(** * fami.js: a shallow embedding of the emulator core

    The development follows the TypeScript sources of the emulator:
    [util.ts], [addressable.ts], [ram.ts], [rom.ts], [bus.ts], [clock.ts],
    [cartridge.ts], [palette.ts], [tile.ts], [ppu.ts], [cpu.ts] and the
    wiring of [nes.ts].

    Conventions.
    - A JavaScript number that is always an integer in the code is a [Z].
    - A value that may be [undefined] or [NaN] (an array read out of range,
      a bus read no region answers, a remainder by zero) is an [option Z]
      with [None] for "not a number".
    - The bit operators of JavaScript work on 32-bit integers; the wrap is
      written out in [JS.to_int32].
    - Objects mutated in place become values passed in and returned.
    - Console output and the debug log are not part of the state; the bus
      reads the debug log performs are kept, since a read can change a
      device. *)

From Stdlib Require Import ZArith Lia Bool List String Sorted Permutation.
From stdpp Require Import base list.
Import ListNotations.

Local Open Scope Z_scope.

(** ** JavaScript arithmetic *)

Module JS.

(** ToInt32: the operand of every bit operator is first wrapped. *)
Definition to_int32 (z : Z) : Z := (z + 2 ^ 31) mod 2 ^ 32 - 2 ^ 31.

(** ToInt32 of a value that may be [undefined] or [NaN]: both give 0. *)
Definition num (v : option Z) : Z := default 0 v.

Definition band (a b : Z) : Z := Z.land (to_int32 a) (to_int32 b).
Definition bor (a b : Z) : Z := Z.lor (to_int32 a) (to_int32 b).
Definition bxor (a b : Z) : Z := Z.lxor (to_int32 a) (to_int32 b).
Definition bnot (a : Z) : Z := Z.lnot (to_int32 a).
Definition shl (a n : Z) : Z := to_int32 (Z.shiftl (to_int32 a) (Z.land n 31)).
Definition shr (a n : Z) : Z := Z.shiftr (to_int32 a) (Z.land n 31).

(** [a % b]: the remainder takes the sign of the dividend, and a zero
    divisor gives [NaN]. *)
Definition rem (a b : Z) : option Z :=
  if b =? 0 then None else Some (Z.rem a b).

(** [!!v] and the truth value of a number in a condition. *)
Definition truthy (v : Z) : bool := negb (v =? 0).

(** Reading an array: [undefined] unless the index is an integer inside
    the array. *)
Definition ta_get {A : Type} (l : list A) (i : option Z) : option A :=
  match i with
  | Some z => if 0 <=? z then l !! Z.to_nat z else None
  | None => None
  end.

(** Writing a [Uint8Array]: the value is reduced modulo 256 ([undefined]
    and [NaN] store 0); a write outside the array is ignored and the
    array never grows. *)
Definition ta_set (l : list Z) (i : option Z) (v : option Z) : list Z :=
  match i with
  | Some z => if 0 <=? z then <[Z.to_nat z := num v mod 256]> l else l
  | None => l
  end.

(** Writing a [Uint8ClampedArray]: the value is clamped to 0..255. *)
Definition clamp (v : Z) : Z := Z.max 0 (Z.min 255 v).

Definition ta_set_clamped (l : list Z) (i : Z) (v : Z) : list Z :=
  if 0 <=? i then <[Z.to_nat i := clamp v]> l else l.

(** [new Uint8Array(n)]: [n] zero bytes. *)
Definition ta_new (n : Z) : list Z := replicate (Z.to_nat n) 0.

End JS.

(** The outcome of a call that may throw. *)
Inductive Result (A : Type) : Type :=
  | Ok (a : A)
  | Throw (message : string).
Arguments Ok {A} a.
Arguments Throw {A} message.

(** ** util.ts *)

Module Util.

Fixpoint compareBytes_loop (a b : list Z) : bool :=
  match a, b with
  | x :: a', y :: b' => if x =? y then compareBytes_loop a' b' else false
  | _, _ => true
  end.

Definition compareBytes (a b : list Z) : bool :=
  if negb (Nat.eqb (length a) (length b)) then false
  else compareBytes_loop a b.

Definition getBit (byte index : Z) : Z :=
  if negb (JS.truthy (JS.band byte (JS.shl 1 index))) then 0 else 1.

Definition setBit (byte index : Z) (bit : bool) : Z :=
  if bit then JS.bor byte (JS.shl 1 index)
  else JS.band byte (JS.bnot (JS.shl 1 index)).

(** [formatHex] and [formatBinary] build a string for the log. The model
    keeps only whether the call returns: [value.toString] throws a
    [TypeError] when the value is [undefined]. *)
Definition formatHex (value : option Z) : Result unit :=
  match value with
  | Some _ => Ok tt
  | None => Throw "TypeError"%string
  end.

Definition isSamePage (a b : Z) : bool :=
  JS.band a 0xff00 =? JS.band b 0xff00.

Definition unsignedByteToSignedByte (byte : Z) : Z :=
  if 127 <? byte then byte - 256 else byte.

End Util.

(** ** events.ts *)

Module EventEmitter.

(** The property names that every object inherits from
    [Object.prototype]. [listeners] starts as [{}], so
    [this.listeners[event]] finds a function or an object, not an array,
    under these names, and [push] or [forEach] on it is a [TypeError]. *)
Definition inherited (event : string) : bool :=
  existsb (String.eqb event)
    [ "constructor"; "hasOwnProperty"; "isPrototypeOf";
      "propertyIsEnumerable"; "toLocaleString"; "toString"; "valueOf";
      "__proto__"; "__defineGetter__"; "__defineSetter__";
      "__lookupGetter__"; "__lookupSetter__" ]%string.

Section WithListener.
(** A listener is a function: [off] compares listeners by identity and
    [emit] calls them for their effect. The model names them by the
    elements of a type with decidable equality, and [emit] returns the
    listeners it called, in order. *)
Context {L : Type} `{EqDecision L}.

(** The own properties of [this.listeners], oldest first. *)
Definition t : Type := list (string * list L).

Definition new : t := [].

Fixpoint own (event : string) (e : t) : option (list L) :=
  match e with
  | [] => None
  | (name, listeners) :: e' =>
      if String.eqb name event then Some listeners else own event e'
  end.

(** [this.listeners[event] = listeners] *)
Fixpoint store (event : string) (listeners : list L) (e : t) : t :=
  match e with
  | [] => [(event, listeners)]
  | (name, old) :: e' =>
      if String.eqb name event then (name, listeners) :: e'
      else (name, old) :: store event listeners e'
  end.

(** [this.listeners[event] ?? []]: the own array, else what the
    prototype gives, else a new empty array. *)
Definition lookup (event : string) (e : t) : Result (list L) :=
  match own event e with
  | Some listeners => Ok listeners
  | None => if inherited event then Throw "TypeError"%string else Ok []
  end.

Definition on (event : string) (listener : L) (e : t) : Result t :=
  match lookup event e with
  | Ok listeners => Ok (store event (listeners ++ [listener]) e)
  | Throw m => Throw m
  end.

(** The callback of [forEach] in [off]: [!listener || listener ===
    aListener] decides whether [splice(index, 1)] removes the element. *)
Definition off_matches (listener : option L) (aListener : L) : bool :=
  match listener with
  | None => true
  | Some l => bool_decide (l = aListener)
  end.

(** [forEach] visits the indexes below the length the array had when the
    loop started ([remaining] counts them down) and skips an index that
    is no longer in the array; [splice] shortens the array under it. *)
Fixpoint off_loop (remaining : nat) (index : nat) (listener : option L)
  (listeners : list L) : list L :=
  match remaining with
  | O => listeners
  | S remaining' =>
      match listeners !! index with
      | Some aListener =>
          off_loop remaining' (S index) listener
            (if off_matches listener aListener then delete index listeners
             else listeners)
      | None => off_loop remaining' (S index) listener listeners
      end
  end.

Definition off (event : string) (listener : option L) (e : t) : Result t :=
  match lookup event e with
  | Ok listeners =>
      Ok (store event (off_loop (length listeners) 0 listener listeners) e)
  | Throw m => Throw m
  end.

(** [emit] calls the listeners of the event in the order of the array and
    changes nothing itself. A listener that registers or removes
    listeners while it runs is not covered. *)
Definition emit (event : string) (e : t) : Result (list L) :=
  lookup event e.

End WithListener.
Arguments t : clear implicits.
End EventEmitter.

(** ** addressable.ts *)

(** What a device access can signal to the rest of the machine: the
    ["nmi"] event emitted on the PPU bus, and the presentation of the
    frame buffer on the canvas. *)
Inductive Event : Type :=
  | EvNmi
  | EvFlush.

Module Addressable.

(** The fields of the base class. [actualSize] is mutable: [ROM.load]
    overwrites it. *)
Record t : Type := mk {
  startAddress : Z;
  endAddress : Z;
  mirrorEndAddress : Z;
  actualSize : Z;
  mirrorSize : Z
}.

Definition new (startAddress endAddress : Z) (mirrorEndAddress : option Z) : t :=
  let mirrorEnd := default endAddress mirrorEndAddress in
  mk startAddress endAddress mirrorEnd
     (endAddress - startAddress + 1)
     (mirrorEnd - startAddress + 1).

Definition set_actualSize (n : Z) (a : t) : t :=
  mk (startAddress a) (endAddress a) (mirrorEndAddress a) n (mirrorSize a).

(** The methods of the base class: a region that is not overridden reads
    as zero and ignores writes. *)
Definition read (address : Z) (a : t) : Z := 0x00.
Definition write (address byte : Z) (a : t) : t := a.

End Addressable.

(** The interface the bus dispatches on: every device extends
    [Addressable] and may override [read] and [write]. A read returns the
    byte and the device after the read; a write returns the device and the
    events it emitted. *)
Class Device (D : Type) : Type := {
  base : D -> Addressable.t;
  dev_read : Z -> D -> Z * D;
  dev_write : Z -> Z -> D -> D * list Event
}.

(** ** ram.ts *)

Module RAM.

Record t : Type := mk {
  hdr : Addressable.t;
  bytes : list Z
}.

Definition new (startAddress endAddress : Z) (mirrorEndAddress : option Z) : t :=
  let h := Addressable.new startAddress endAddress mirrorEndAddress in
  mk h (JS.ta_new (Addressable.actualSize h)).

Definition read (address : Z) (r : t) : Z :=
  let index := JS.rem (address - Addressable.startAddress (hdr r))
                      (Addressable.actualSize (hdr r)) in
  JS.band 0xff (JS.num (JS.ta_get (bytes r) index)).

Definition write (address byte : Z) (r : t) : t :=
  let index := JS.rem (address - Addressable.startAddress (hdr r))
                      (Addressable.actualSize (hdr r)) in
  mk (hdr r) (JS.ta_set (bytes r) index (Some byte)).

End RAM.

(** ** rom.ts *)

Module ROM.

Record t : Type := mk {
  hdr : Addressable.t;
  bytes : list Z
}.

Definition new (startAddress endAddress : Z) (mirrorEndAddress : option Z) : t :=
  let h := Addressable.new startAddress endAddress mirrorEndAddress in
  mk h (JS.ta_new (Addressable.actualSize h)).

Definition setByte (address : Z) (byte : option Z) (r : t) : t :=
  let index := JS.rem (address - Addressable.startAddress (hdr r))
                      (Addressable.actualSize (hdr r)) in
  mk (hdr r) (JS.ta_set (bytes r) index byte).

(** The loop of [load]: [i] runs from [i0] to the end of [bs]; the list
    argument is the part of [bs] still to be copied. *)
Fixpoint load_loop (startAddress : Z) (i : Z) (rest : list Z) (r : t) : t :=
  match rest with
  | [] => r
  | b :: rest' =>
      load_loop startAddress (i + 1) rest' (setByte (startAddress + i) (Some b) r)
  end.

Definition load (startAddress : Z) (bs : list Z) (r : t) : t :=
  let r1 := mk (Addressable.set_actualSize (Z.of_nat (length bs)) (hdr r)) (bytes r) in
  load_loop startAddress 0 bs r1.

Definition read (address : Z) (r : t) : Z :=
  let index := JS.rem (address - Addressable.startAddress (hdr r))
                      (Addressable.actualSize (hdr r)) in
  JS.band 0xff (JS.num (JS.ta_get (bytes r) index)).

(** A write only logs a warning. *)
Definition write (address byte : Z) (r : t) : t := r.

End ROM.

(** The devices of the PPU bus: pattern ROM, name-table RAM and palette
    RAM; [MBase] is a region that keeps the base-class methods (the APU
    and the disabled I/O window of the CPU bus). *)
Inductive MemDevice : Type :=
  | MBase (a : Addressable.t)
  | MRAM (r : RAM.t)
  | MROM (r : ROM.t).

*WHAT YOU NEED TO DO*:
When the word "land" occurs in a line above, list that line.

*WRITTEN SOLUTION*:
Definition band (a b : Z) : Z := Z.land (to_int32 a) (to_int32 b).
Definition shl (a n : Z) : Z := to_int32 (Z.shiftl (to_int32 a) (Z.land n 31)).
Definition shr (a n : Z) : Z := Z.shiftr (to_int32 a) (Z.land n 31).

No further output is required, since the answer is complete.